Джомолунгма, или Товарищ Ложкин и заседание укома (рассказ)

К 70-летию кончины Андрея Платонова (5 января 1951 год)

Эпиграф:
– Утомление есть единственное утешение в любви… –
( Андрей Платонов, « Чевенгур»)

Заседание уездного комитета Всесоюзной Коммунистической партии (большевиков), для краткости – ВКП (б), в своей генеральной линии проходило кратко, но ёмко, потому что товарищ Ложкин говорил тезисами, которые были понятны не только президиуму, но и каждому присутствовавшему в зале члену. Тезисы облекались им в здравую мысль и предполагали собой руководство к немедленному разрешению в продолжении дальнейшего пути к построению бесклассового общества.

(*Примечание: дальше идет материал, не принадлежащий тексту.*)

(* ===== verification/JniEnclave.v ===== *)
(** What the JNI library makes of the calls of the Java side,
    src/service/src/main/jni/cds_jni/src/sgx_enclave.rs: the arrays of Java as buffers of the enclave,
    and back. *)
From S2P Require Import Prelude Codec Sgxsd SgxsdSafety Edge Service.

From Stdlib Require Import String ZArith List Lia Bool.
Import Codec Sgxsd SgxsdSafety Edge Service.

Module JniEnclave.

(** The exceptions by their class, and an error of the enclave by its name and code (lib.rs). *)
Inductive exception_class : Type := NullPointerException | RuntimeException.
Inductive PossibleError : Type := Generic (class : exception_class) | SgxError (name : string) (code : Z).

Definition SGX_ERROR_INVALID_PARAMETER_CODE : Z := 2.

(** A Java byte is signed. *)
Definition to_u8 (x : Z) : Z := wrap 8 x.
Definition to_i8 (x : Z) : Z := sint 8 x.

Definition jni_array_to_vec (jni_array : list Z) : list Z := map to_u8 jni_array.
Definition slice_to_jni_array (data : list Z) : list Z := map to_i8 data.

Definition get_nonnull_byte_array_field (field : option (list Z)) : Result (list Z) PossibleError :=
  match field with None => Err (Generic NullPointerException) | Some a => Ok a end.

Definition jni_array_to_fixed_buffer (jni_array : list Z) (n : nat) : Result (list Z) PossibleError :=
  if negb (length jni_array =? n)%nat then Err (Generic RuntimeException) else Ok (map to_u8 jni_array).

Definition get_nonnull_fixed_size_array_field (field : option (list Z)) (n : nat) : Result (list Z) PossibleError :=
  match get_nonnull_byte_array_field field with
  | Err e => Err e
  | Ok array => jni_array_to_fixed_buffer array n
  end.

(** The Java class, with NULL as [None]. *)
Record NativeServerCallArgs : Type := {
  n_query_phone_count : Z;
  n_query_data : option (list Z); n_query_iv : option (list Z); n_query_mac : option (list Z); n_query_commitment : option (list Z);
  n_msg_data : option (list Z); n_msg_iv : option (list Z); n_msg_mac : option (list Z); n_pending_request_id : option (list Z) }.

Local Notation "'let!' x := e 'in' k" := (match e with Ok x => k | Err err => Err err end)
  (at level 10, x pattern, e at level 200, k at level 200).

(** [server_call] up to the call: the arguments, the header and the data of the message, and the data
    of the query, which is at the address [query_ptr]. *)
Definition server_call (args : NativeServerCallArgs) (query_ptr : Z)
  : Result (sgxsd_server_handle_call_args_t * sgxsd_msg_header_t * list Z * list Z) PossibleError :=
  let! msg_array := get_nonnull_byte_array_field (n_msg_data args) in
  let msg_data := jni_array_to_vec msg_array in
  if (length msg_data =? 0)%nat then Err (SgxError "bad_msg_data"%string 0)
  else
    let! query_array := get_nonnull_byte_array_field (n_query_data args) in
    let query_data := jni_array_to_vec query_array in
    if (length query_data =? 0)%nat then Err (SgxError "bad_query_data"%string 0)
    else
      let! msg_iv := get_nonnull_fixed_size_array_field (n_msg_iv args) 12 in
      let! msg_mac := get_nonnull_fixed_size_array_field (n_msg_mac args) 16 in
      let! query_iv := get_nonnull_fixed_size_array_field (n_query_iv args) 12 in
      let! query_mac := get_nonnull_fixed_size_array_field (n_query_mac args) 16 in
      let! query_commitment := get_nonnull_fixed_size_array_field (n_query_commitment args) 32 in
      let! pending_request_id_bytes := get_nonnull_fixed_size_array_field (n_pending_request_id args) 36 in
      let sgxcallargs := {|
        query_phone_count := u32 (n_query_phone_count args); ratelimit_state_size := 0; ratelimit_state_uuid := zeros 16; ratelimit_state_data := 0;
        query := {| em_iv := query_iv; em_mac := query_mac; em_size := u32 (Z.of_nat (length query_data)); em_data := query_ptr |};
        query_commitment := query_commitment |} in
      let msg_header := {|
        mh_iv := msg_iv; mh_mac := msg_mac;
        mh_pending_request_id := {| pid_data := firstn 8 pending_request_id_bytes; pid_iv := firstn 12 (skipn 8 pending_request_id_bytes);
                                    pid_mac := firstn 16 (skipn 20 pending_request_id_bytes) |} |} in
      Ok (sgxcallargs, msg_header, msg_data, query_data).

(** [negotiate_request] before the call, and the arrays of the response after it, in the order of the
    constructor of SgxRequestNegotiationResponse. *)
Definition negotiate_pubkey (client_pubkey : list Z) : Result (list Z) PossibleError :=
  let pubkey := jni_array_to_vec client_pubkey in
  if negb (u32 (Z.of_nat (length pubkey)) =? 32) then Err (SgxError "negotiate_request_client_pubkey_copy"%string SGX_ERROR_INVALID_PARAMETER_CODE)
  else Ok pubkey.
Definition negotiate_response (resp : sgxsd_request_negotiation_response_t) : list (list Z) :=
  map slice_to_jni_array
    [server_static_pubkey resp; server_ephemeral_pubkey resp; enc_pid_data resp; enc_pid_iv resp; enc_pid_mac resp].

Definition server_start_args (max_query_phones_ : Z) : sgxsd_server_init_args_t :=
  {| max_query_phones := u32 max_query_phones_; max_ratelimit_states := 0 |}.

(** [complete_future_successfully]: the arrays of the SgxsdMessage: data, vector and tag. *)
Definition complete_future_successfully (iv mac data : list Z) : list (list Z) := map slice_to_jni_array [data; iv; mac].

(** * What is lost on the way: nothing *)

Lemma u8_i8 x : in_range 8 x -> to_u8 (to_i8 x) = x.
Proof. intros H. unfold to_u8, to_i8, sint, wrap, in_range in *. change (2 ^ 8) with 256 in *. destruct (_ <? _); dlia. Qed.

Lemma vec_array l : bytes_ok l -> jni_array_to_vec (slice_to_jni_array l) = l.
Proof. unfold jni_array_to_vec, slice_to_jni_array. rewrite map_map. induction 1 as [|x l Hx _ IH]; cbn [map]; [reflexivity|]. now rewrite u8_i8, IH. Qed.

Lemma fixed_array n l : blob n l -> get_nonnull_fixed_size_array_field (Some (slice_to_jni_array l)) n = Ok l.
Proof.
  intros [L B]. unfold get_nonnull_fixed_size_array_field, jni_array_to_fixed_buffer. cbn [get_nonnull_byte_array_field].
  unfold slice_to_jni_array at 1. rewrite length_map, L, Nat.eqb_refl. cbn [negb]. f_equal. exact (vec_array l B).
Qed.

End JniEnclave.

Да, говорил товарищ Ложкин и делал при этом рубящее движение правой рукой, словно осекал своей кавалерийской шашкой головы гидре мировой контрреволюции. Да, говорил он, мы долгое время считали колбасу мелкобуржуазным продуктом, неприемлемым для употребления в пищу нашим сознательным пролетариатом как дискредитировавшего себя в пошлых застольях и пьяных угарах. Но партия умеет признавать собственные ошибки, находясь в положении непрерывного поступательного движения мысли и развития: колбаса – продукт полезный. Особенно в условиях военного коммунизма, ибо есть продукт компактный, легкоусвояемый, с совершенно устраиваемым рабочего человека уровнем калорий, витаминов, а также жирности, белковости и углеводистости.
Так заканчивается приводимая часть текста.